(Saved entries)
--------------------------------------------------

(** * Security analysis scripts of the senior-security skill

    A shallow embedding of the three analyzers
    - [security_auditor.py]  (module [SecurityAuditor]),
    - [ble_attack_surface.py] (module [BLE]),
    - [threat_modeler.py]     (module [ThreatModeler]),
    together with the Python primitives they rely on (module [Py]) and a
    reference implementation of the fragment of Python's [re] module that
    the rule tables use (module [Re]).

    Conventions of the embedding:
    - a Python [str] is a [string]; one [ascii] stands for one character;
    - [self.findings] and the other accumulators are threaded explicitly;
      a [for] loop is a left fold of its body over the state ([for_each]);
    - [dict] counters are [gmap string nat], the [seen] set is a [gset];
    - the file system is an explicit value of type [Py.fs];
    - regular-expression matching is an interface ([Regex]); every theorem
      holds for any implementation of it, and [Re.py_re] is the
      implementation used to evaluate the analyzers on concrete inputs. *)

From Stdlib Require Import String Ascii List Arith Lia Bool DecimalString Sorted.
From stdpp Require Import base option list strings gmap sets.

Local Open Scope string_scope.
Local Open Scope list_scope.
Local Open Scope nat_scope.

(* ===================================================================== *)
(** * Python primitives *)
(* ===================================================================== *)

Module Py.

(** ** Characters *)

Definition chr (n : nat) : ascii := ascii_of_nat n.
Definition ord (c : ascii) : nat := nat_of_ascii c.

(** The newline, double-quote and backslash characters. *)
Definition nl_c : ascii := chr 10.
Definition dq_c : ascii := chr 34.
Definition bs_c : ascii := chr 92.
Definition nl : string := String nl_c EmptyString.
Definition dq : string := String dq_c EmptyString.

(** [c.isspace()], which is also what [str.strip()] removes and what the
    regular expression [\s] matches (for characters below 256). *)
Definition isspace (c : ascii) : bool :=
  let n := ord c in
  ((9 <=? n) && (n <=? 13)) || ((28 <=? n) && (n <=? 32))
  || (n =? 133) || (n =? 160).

--------------------------------------------------

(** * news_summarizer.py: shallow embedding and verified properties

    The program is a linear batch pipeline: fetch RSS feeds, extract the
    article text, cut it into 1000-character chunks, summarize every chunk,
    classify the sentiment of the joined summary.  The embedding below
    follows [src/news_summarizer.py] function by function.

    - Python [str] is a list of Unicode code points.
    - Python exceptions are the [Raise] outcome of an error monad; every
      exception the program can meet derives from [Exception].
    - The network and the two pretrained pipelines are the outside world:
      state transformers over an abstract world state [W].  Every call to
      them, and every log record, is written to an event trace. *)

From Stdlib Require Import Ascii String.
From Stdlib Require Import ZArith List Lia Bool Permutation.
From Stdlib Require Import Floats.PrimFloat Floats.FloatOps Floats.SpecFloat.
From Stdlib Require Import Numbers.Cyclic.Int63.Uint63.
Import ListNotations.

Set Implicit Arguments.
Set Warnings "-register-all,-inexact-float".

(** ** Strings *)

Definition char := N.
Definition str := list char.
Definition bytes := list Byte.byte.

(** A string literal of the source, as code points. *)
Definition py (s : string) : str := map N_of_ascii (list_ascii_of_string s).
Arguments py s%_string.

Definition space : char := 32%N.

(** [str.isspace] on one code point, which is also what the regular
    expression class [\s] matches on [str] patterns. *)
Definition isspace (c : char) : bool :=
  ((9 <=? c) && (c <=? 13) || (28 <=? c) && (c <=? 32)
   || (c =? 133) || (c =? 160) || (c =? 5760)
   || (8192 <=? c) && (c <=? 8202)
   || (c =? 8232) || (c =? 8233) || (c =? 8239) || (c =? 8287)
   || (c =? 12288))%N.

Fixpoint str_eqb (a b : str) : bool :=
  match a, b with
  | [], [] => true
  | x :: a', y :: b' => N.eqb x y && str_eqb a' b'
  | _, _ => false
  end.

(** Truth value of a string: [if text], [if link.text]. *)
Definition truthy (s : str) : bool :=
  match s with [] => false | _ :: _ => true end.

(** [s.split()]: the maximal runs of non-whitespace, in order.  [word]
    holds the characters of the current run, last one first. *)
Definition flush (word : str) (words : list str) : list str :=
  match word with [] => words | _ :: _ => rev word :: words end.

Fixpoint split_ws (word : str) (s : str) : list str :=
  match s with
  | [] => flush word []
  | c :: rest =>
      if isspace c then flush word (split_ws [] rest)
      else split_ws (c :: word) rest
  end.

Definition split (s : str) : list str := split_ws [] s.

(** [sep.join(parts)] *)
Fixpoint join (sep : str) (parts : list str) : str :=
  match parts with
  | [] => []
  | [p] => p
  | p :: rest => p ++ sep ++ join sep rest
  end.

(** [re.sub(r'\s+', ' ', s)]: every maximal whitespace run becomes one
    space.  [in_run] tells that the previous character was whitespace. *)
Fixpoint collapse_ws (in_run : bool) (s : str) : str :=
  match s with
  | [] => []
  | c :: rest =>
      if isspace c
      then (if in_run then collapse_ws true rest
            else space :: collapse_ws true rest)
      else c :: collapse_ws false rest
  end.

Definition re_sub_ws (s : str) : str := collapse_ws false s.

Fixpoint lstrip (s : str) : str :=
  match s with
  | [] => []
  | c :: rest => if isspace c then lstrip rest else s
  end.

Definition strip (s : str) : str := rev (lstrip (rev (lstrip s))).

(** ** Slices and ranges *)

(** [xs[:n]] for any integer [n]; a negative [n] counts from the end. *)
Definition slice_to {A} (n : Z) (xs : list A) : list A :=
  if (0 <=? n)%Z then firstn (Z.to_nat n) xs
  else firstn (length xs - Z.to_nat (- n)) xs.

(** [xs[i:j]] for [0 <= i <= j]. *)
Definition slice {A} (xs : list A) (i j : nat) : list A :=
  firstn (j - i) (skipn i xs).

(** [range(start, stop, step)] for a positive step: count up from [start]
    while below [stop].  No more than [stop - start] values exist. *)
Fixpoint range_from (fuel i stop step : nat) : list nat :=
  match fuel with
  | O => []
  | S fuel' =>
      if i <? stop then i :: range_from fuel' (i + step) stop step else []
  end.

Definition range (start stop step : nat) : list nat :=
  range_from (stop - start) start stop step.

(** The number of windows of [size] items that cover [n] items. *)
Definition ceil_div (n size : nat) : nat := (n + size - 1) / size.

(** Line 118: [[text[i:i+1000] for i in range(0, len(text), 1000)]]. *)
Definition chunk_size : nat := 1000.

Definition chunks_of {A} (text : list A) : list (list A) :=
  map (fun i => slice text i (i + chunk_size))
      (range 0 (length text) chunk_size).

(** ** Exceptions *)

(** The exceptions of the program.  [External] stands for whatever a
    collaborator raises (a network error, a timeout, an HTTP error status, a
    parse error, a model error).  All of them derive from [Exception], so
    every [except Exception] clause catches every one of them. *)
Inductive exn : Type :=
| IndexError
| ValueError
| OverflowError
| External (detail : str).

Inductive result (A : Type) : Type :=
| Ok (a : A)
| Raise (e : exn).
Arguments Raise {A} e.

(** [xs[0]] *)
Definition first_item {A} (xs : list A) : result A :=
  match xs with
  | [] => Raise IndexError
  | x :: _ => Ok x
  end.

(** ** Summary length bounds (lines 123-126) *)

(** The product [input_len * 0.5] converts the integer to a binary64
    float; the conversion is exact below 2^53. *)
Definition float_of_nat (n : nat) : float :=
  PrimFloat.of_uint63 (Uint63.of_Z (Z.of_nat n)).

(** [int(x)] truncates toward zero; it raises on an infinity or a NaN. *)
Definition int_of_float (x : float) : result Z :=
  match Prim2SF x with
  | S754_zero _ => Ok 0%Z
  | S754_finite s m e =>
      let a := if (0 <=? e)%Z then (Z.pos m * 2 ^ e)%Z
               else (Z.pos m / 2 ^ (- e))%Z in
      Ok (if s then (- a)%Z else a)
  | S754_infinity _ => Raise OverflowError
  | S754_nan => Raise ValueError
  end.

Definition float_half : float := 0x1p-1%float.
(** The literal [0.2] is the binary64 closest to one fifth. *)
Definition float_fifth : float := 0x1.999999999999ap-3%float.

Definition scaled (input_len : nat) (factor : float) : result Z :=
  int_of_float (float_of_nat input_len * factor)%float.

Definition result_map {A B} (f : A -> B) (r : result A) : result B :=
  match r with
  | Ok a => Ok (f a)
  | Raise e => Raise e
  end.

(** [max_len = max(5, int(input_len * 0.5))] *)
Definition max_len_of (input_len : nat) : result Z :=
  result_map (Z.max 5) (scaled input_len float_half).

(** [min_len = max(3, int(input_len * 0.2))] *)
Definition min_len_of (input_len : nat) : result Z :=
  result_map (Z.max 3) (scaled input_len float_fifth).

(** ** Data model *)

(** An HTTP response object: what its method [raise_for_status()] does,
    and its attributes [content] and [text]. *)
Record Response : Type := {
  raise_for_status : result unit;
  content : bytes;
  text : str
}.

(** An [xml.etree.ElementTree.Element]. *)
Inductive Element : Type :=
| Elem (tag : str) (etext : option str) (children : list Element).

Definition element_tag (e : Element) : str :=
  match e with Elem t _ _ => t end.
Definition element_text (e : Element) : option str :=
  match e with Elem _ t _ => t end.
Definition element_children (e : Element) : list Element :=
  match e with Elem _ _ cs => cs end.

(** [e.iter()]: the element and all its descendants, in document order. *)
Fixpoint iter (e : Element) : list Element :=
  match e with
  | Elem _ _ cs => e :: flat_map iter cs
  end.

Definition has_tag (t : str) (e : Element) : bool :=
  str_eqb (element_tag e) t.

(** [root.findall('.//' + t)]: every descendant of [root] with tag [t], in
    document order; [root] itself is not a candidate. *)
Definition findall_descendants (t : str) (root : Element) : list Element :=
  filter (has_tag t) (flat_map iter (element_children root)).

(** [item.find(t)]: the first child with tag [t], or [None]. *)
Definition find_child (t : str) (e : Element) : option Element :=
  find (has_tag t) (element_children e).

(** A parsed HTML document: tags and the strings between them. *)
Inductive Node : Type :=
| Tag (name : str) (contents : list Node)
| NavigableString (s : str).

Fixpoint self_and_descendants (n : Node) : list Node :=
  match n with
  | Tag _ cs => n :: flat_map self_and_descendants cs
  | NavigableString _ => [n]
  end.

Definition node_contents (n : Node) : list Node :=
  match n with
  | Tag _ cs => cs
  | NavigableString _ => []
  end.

--------------------------------------------------

### Exercise aim:
The line above containing "Inductive result (A", the line containing "(** The product", and every line between them are to be transcribed exactly; no other line is wanted.

### Problem solution:
Inductive result (A : Type) : Type :=
| Ok (a : A)
| Raise (e : exn).
Arguments Raise {A} e.

(** [xs[0]] *)
Definition first_item {A} (xs : list A) : result A :=
  match xs with
  | [] => Raise IndexError
  | x :: _ => Ok x
  end.

(** ** Summary length bounds (lines 123-126) *)

(** The product [input_len * 0.5] converts the integer to a binary64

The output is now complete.